PROVIDED ENTRIES: Begin

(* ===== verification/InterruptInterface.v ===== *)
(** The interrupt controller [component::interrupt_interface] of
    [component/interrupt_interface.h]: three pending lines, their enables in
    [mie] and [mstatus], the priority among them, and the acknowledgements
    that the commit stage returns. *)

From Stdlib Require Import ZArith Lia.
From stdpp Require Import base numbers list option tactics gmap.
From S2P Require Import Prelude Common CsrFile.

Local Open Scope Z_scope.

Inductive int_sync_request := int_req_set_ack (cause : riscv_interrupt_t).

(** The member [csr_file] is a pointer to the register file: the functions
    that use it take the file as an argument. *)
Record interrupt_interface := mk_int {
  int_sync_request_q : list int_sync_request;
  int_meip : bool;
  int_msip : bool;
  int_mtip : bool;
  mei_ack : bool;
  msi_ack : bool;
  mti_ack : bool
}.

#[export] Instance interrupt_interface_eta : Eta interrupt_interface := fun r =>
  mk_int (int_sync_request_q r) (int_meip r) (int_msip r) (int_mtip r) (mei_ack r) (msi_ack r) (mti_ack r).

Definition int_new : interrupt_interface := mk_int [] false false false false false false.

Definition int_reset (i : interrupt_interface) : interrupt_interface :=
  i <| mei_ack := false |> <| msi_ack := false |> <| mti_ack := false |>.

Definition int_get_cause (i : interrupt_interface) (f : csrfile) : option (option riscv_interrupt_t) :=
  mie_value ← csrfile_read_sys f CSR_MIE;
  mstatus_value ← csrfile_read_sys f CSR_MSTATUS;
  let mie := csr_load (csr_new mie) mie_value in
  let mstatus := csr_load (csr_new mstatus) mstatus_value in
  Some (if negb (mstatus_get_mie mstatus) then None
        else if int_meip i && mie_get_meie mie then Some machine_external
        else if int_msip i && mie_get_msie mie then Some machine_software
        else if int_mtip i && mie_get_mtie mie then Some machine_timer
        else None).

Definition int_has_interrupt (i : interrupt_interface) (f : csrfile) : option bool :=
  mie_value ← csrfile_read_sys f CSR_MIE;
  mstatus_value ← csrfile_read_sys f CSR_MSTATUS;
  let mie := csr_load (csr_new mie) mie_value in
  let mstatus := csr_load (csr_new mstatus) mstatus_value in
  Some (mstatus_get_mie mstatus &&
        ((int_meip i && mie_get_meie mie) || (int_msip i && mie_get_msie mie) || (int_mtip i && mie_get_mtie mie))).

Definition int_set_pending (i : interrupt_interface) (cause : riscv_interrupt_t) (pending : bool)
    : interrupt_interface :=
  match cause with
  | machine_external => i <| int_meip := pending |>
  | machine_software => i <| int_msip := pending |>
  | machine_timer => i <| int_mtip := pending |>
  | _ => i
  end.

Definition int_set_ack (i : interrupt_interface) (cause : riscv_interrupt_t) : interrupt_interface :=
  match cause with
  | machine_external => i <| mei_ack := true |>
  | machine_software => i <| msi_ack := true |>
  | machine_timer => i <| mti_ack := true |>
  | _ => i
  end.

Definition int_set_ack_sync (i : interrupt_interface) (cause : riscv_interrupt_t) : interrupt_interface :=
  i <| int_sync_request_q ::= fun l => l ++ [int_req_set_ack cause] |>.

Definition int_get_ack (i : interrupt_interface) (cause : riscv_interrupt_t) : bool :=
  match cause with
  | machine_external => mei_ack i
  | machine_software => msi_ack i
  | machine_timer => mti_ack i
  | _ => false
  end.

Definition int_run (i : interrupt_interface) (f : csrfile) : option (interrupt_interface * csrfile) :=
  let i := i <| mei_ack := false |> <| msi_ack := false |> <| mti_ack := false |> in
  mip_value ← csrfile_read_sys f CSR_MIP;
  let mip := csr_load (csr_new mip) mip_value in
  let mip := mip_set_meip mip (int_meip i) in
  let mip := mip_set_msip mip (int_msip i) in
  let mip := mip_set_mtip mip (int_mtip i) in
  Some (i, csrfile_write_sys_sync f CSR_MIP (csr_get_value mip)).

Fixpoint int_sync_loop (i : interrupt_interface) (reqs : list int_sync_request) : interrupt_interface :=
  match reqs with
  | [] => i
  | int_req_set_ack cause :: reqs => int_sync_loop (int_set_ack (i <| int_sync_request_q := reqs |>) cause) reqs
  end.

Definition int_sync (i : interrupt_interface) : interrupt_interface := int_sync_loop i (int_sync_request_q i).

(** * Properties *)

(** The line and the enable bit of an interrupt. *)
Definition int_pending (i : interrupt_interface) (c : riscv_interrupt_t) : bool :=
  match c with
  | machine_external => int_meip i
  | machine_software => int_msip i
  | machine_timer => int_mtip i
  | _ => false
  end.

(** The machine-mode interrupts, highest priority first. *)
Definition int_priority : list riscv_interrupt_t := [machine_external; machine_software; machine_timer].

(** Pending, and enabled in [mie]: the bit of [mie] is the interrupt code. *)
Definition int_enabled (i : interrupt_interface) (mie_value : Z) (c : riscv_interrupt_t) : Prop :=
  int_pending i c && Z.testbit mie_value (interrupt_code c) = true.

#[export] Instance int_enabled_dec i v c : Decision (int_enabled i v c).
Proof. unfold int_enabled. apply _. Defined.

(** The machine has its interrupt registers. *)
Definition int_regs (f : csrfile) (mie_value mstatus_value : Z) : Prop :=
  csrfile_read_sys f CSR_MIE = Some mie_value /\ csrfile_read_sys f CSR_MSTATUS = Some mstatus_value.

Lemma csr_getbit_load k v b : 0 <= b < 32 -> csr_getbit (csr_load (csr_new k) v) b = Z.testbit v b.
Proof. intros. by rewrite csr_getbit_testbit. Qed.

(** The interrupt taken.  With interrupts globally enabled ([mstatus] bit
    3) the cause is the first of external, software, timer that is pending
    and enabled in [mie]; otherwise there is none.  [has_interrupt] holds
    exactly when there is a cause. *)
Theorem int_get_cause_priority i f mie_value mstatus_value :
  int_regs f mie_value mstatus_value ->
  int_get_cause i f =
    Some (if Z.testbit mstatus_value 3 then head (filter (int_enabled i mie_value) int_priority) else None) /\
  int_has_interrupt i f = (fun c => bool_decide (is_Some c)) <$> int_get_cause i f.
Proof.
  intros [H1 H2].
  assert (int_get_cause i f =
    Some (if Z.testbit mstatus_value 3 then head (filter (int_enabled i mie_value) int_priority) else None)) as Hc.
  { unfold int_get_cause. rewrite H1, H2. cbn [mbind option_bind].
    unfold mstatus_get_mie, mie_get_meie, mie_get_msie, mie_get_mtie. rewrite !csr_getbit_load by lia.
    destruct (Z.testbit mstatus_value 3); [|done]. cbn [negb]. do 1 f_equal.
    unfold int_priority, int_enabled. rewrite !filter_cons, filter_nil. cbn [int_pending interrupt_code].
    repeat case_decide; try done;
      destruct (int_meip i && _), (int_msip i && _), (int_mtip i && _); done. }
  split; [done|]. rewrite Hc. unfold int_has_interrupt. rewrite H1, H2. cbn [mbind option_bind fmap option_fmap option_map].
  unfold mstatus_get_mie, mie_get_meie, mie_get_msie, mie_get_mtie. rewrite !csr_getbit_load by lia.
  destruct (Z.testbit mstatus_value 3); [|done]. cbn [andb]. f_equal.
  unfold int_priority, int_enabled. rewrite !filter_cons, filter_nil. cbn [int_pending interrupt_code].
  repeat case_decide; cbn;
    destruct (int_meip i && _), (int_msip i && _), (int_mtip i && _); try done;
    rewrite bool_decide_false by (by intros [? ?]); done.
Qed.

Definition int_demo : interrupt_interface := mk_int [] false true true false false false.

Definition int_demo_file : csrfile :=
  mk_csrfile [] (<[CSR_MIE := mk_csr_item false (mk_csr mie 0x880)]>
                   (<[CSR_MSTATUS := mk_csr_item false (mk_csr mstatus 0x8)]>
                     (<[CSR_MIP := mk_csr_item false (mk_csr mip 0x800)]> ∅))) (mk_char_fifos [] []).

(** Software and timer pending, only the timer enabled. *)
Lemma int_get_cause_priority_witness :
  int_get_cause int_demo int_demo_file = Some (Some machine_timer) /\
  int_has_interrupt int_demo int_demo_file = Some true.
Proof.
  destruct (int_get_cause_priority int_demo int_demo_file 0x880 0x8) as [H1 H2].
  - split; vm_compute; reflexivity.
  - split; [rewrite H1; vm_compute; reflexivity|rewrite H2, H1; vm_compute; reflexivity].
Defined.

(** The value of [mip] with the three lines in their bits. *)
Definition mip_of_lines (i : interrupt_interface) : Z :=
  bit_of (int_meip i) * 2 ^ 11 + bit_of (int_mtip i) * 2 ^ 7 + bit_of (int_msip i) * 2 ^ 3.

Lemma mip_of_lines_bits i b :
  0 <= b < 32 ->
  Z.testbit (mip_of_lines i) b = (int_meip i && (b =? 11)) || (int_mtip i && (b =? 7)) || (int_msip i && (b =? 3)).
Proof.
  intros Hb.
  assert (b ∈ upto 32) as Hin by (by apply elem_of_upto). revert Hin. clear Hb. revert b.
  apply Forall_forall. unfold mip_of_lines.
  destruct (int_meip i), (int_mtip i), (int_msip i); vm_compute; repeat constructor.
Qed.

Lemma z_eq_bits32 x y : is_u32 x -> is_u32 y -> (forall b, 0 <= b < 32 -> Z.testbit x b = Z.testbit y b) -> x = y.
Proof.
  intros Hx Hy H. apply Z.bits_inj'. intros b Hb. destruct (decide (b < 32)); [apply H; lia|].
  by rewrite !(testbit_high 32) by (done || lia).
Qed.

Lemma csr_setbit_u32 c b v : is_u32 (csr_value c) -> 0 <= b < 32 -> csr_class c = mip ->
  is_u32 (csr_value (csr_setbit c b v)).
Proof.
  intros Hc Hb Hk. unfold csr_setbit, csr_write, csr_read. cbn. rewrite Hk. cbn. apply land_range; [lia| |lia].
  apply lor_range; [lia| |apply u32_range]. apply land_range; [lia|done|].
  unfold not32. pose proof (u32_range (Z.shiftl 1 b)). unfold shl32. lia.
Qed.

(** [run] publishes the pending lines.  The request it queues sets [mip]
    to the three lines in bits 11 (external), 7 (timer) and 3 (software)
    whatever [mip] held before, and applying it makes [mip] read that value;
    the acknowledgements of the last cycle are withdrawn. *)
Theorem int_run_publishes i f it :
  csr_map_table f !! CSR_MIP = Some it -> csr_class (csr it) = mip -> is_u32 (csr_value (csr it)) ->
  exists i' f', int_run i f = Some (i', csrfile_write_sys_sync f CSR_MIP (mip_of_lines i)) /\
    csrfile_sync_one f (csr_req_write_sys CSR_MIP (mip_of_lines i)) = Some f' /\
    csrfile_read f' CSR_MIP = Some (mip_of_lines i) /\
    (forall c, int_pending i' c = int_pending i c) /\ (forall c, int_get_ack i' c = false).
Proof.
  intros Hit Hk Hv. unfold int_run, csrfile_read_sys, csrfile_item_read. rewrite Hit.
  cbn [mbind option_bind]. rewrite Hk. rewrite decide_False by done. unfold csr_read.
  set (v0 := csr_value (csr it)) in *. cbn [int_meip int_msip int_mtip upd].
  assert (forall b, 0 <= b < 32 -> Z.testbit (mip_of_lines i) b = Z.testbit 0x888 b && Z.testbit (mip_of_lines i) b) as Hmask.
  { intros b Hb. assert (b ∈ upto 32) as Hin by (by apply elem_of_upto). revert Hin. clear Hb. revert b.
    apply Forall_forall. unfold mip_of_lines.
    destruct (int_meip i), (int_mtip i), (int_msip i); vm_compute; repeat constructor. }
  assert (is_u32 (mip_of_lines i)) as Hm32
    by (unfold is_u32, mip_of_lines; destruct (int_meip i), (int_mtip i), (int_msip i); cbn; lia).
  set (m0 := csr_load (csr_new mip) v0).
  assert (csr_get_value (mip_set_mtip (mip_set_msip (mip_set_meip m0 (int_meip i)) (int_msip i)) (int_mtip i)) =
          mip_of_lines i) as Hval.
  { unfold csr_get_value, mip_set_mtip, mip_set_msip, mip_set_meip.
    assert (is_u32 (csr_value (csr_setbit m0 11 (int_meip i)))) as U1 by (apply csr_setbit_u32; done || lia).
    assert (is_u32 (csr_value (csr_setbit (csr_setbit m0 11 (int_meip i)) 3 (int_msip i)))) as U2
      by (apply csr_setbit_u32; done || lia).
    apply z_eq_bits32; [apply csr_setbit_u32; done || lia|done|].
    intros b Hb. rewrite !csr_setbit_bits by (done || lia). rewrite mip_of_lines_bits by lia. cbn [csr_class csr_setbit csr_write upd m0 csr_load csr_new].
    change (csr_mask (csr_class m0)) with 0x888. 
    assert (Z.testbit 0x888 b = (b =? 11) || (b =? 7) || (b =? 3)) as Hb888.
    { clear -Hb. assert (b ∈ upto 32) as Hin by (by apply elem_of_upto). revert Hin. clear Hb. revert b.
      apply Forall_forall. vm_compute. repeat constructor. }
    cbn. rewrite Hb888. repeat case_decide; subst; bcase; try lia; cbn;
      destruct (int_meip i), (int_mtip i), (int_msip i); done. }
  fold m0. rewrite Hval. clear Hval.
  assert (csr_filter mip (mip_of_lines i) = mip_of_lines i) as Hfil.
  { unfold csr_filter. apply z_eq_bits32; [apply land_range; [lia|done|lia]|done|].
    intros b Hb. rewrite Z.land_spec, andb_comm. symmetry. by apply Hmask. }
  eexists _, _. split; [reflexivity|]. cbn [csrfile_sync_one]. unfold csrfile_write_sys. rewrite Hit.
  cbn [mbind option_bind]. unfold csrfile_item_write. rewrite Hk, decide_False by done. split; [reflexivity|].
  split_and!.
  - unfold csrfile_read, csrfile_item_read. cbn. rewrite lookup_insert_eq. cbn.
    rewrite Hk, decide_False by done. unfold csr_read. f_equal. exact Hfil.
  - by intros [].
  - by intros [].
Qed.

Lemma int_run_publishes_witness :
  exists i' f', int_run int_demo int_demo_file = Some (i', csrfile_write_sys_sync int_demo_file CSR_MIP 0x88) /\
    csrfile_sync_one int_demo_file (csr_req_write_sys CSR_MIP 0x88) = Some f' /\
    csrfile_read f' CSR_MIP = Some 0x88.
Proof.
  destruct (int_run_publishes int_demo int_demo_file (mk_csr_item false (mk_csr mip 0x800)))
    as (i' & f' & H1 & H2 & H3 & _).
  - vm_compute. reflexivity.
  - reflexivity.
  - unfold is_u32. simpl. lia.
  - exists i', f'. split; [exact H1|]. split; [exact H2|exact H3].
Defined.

PROVIDED ENTRIES: End

**WORK TASK:** Only lines containing "their" belong in the answer; copy every such line from the records.

**SOLUTION:**
    [component/interrupt_interface.h]: three pending lines, their enables in
(** The value of [mip] with the three lines in their bits. *)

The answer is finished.